→ **DATA SHOWN**:

Lemma drain_fold l db : ∃ db', mfold (λ _, drain_entry node_hash repr now ident) tt l db = (Ok tt, db') ∧ drained db db'.
Proof using Hother.
  revert db. induction l as [|e l IH]; intros db; [by exists db|]. simpl.
  destruct (drain_entry_run e db) as (db1 & E1 & H1). destruct (IH db1) as (db2 & E2 & H2).
  exists db2. rewrite (bind_run_ok _ _ _ _ _ E1). split; [done|by etrans].
Qed.

(** The peer holds a key of the channel: a row for it that it can open. *)
Definition holds_key (peer channel_id : string) (epoch : Z) (k : bytes) (db : DB) : Prop :=
  ∃ r, r ∈ sealed_keys db ∧ sk_channel_id r = channel_id ∧ sk_identity_hash r = ident
    ∧ sk_epoch r = epoch ∧ peer_decrypt peer (sk_encrypted_key_blob r) = Some k.

Lemma drain_entry_delivers `{!PeerKeysLaws PK} e a owner k target db :
  psd_retry_count e < MAX_PENDING_DISTRIBUTION_RETRIES →
  List.filter (RoleRepo.same_grant (psd_role_id e) ident (Some (psd_channel_id e))) (role_assignments db) = [a] →
  newest_row node_hash (psd_channel_id e) db = Some owner →
  env_decrypt (sk_encrypted_key_blob owner) = Some k → is_Some (channels db !! psd_channel_id e) →
  fromhex (chars_of ident) = Some target → peer_recall true target = Some (string_of (hex target)) →
  ∃ db', drain_entry node_hash repr now ident e db = (Ok tt, db')
  ∧ holds_key (string_of (hex target)) (psd_channel_id e) (sk_epoch owner) k db' ∧ ¬ has_entry (psd_id e) db'.
Proof using.
  intros Hr Ha Ho Hk Hc Ht Hp. unfold drain_entry. rewrite (proj2 (Z.leb_gt _ _)) by done.
  unfold catch, atomic, drain_tx. rewrite (bind_run_ok get _ db db db) by done. rewrite Ha.
  rewrite (bind_run_ok _ _ db (Some a) db) by done.
  set (row := {| sk_id := next_rowid (sealed_keys db); sk_channel_id := psd_channel_id e; sk_epoch := sk_epoch owner;
    sk_encrypted_key_blob := peer_encrypt (string_of (hex target)) k; sk_identity_hash := ident; sk_created_at := now |}).
  rewrite (bind_run_ok _ _ db tt (set_sealed_keys (λ l, l ++ [row]) db)).
  - eexists. split; [reflexivity|]. split.
    + exists row. split_and!; try done; [simpl; apply elem_of_app; right; by left|]. simpl. apply peer_roundtrip.
    + intros (p & [_ Hp']%elem_of_filter_bool & Hid). by rewrite Hid, Z.eqb_refl in Hp'.
  - unfold distribute_sealed_key_to_identity. rewrite (bind_run_ok (gets _) _ db (Some owner) db) by (unfold gets; by rewrite Ho).
    rewrite Hk. unfold load_peer_rns_identity. rewrite Ht, Hp.
    rewrite (bind_run_ok (of_res _) _ db (string_of (hex target)) db) by done.
    rewrite (bind_run_ok _ _ db tt db); [done|]. unfold check_fk, bind, get. by rewrite bool_decide_eq_true_2.
Qed.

→ **TASK REQUIREMENTS**:
Only the lines from the beginning of the material to the line containing "Definition holds_key (peer" should be echoed, verbatim and in full.

→ **ANSWER SECTION**:
Lemma drain_fold l db : ∃ db', mfold (λ _, drain_entry node_hash repr now ident) tt l db = (Ok tt, db') ∧ drained db db'.
Proof using Hother.
  revert db. induction l as [|e l IH]; intros db; [by exists db|]. simpl.
  destruct (drain_entry_run e db) as (db1 & E1 & H1). destruct (IH db1) as (db2 & E2 & H2).
  exists db2. rewrite (bind_run_ok _ _ _ _ _ E1). split; [done|by etrans].
Qed.

(** The peer holds a key of the channel: a row for it that it can open. *)
Definition holds_key (peer channel_id : string) (epoch : Z) (k : bytes) (db : DB) : Prop :=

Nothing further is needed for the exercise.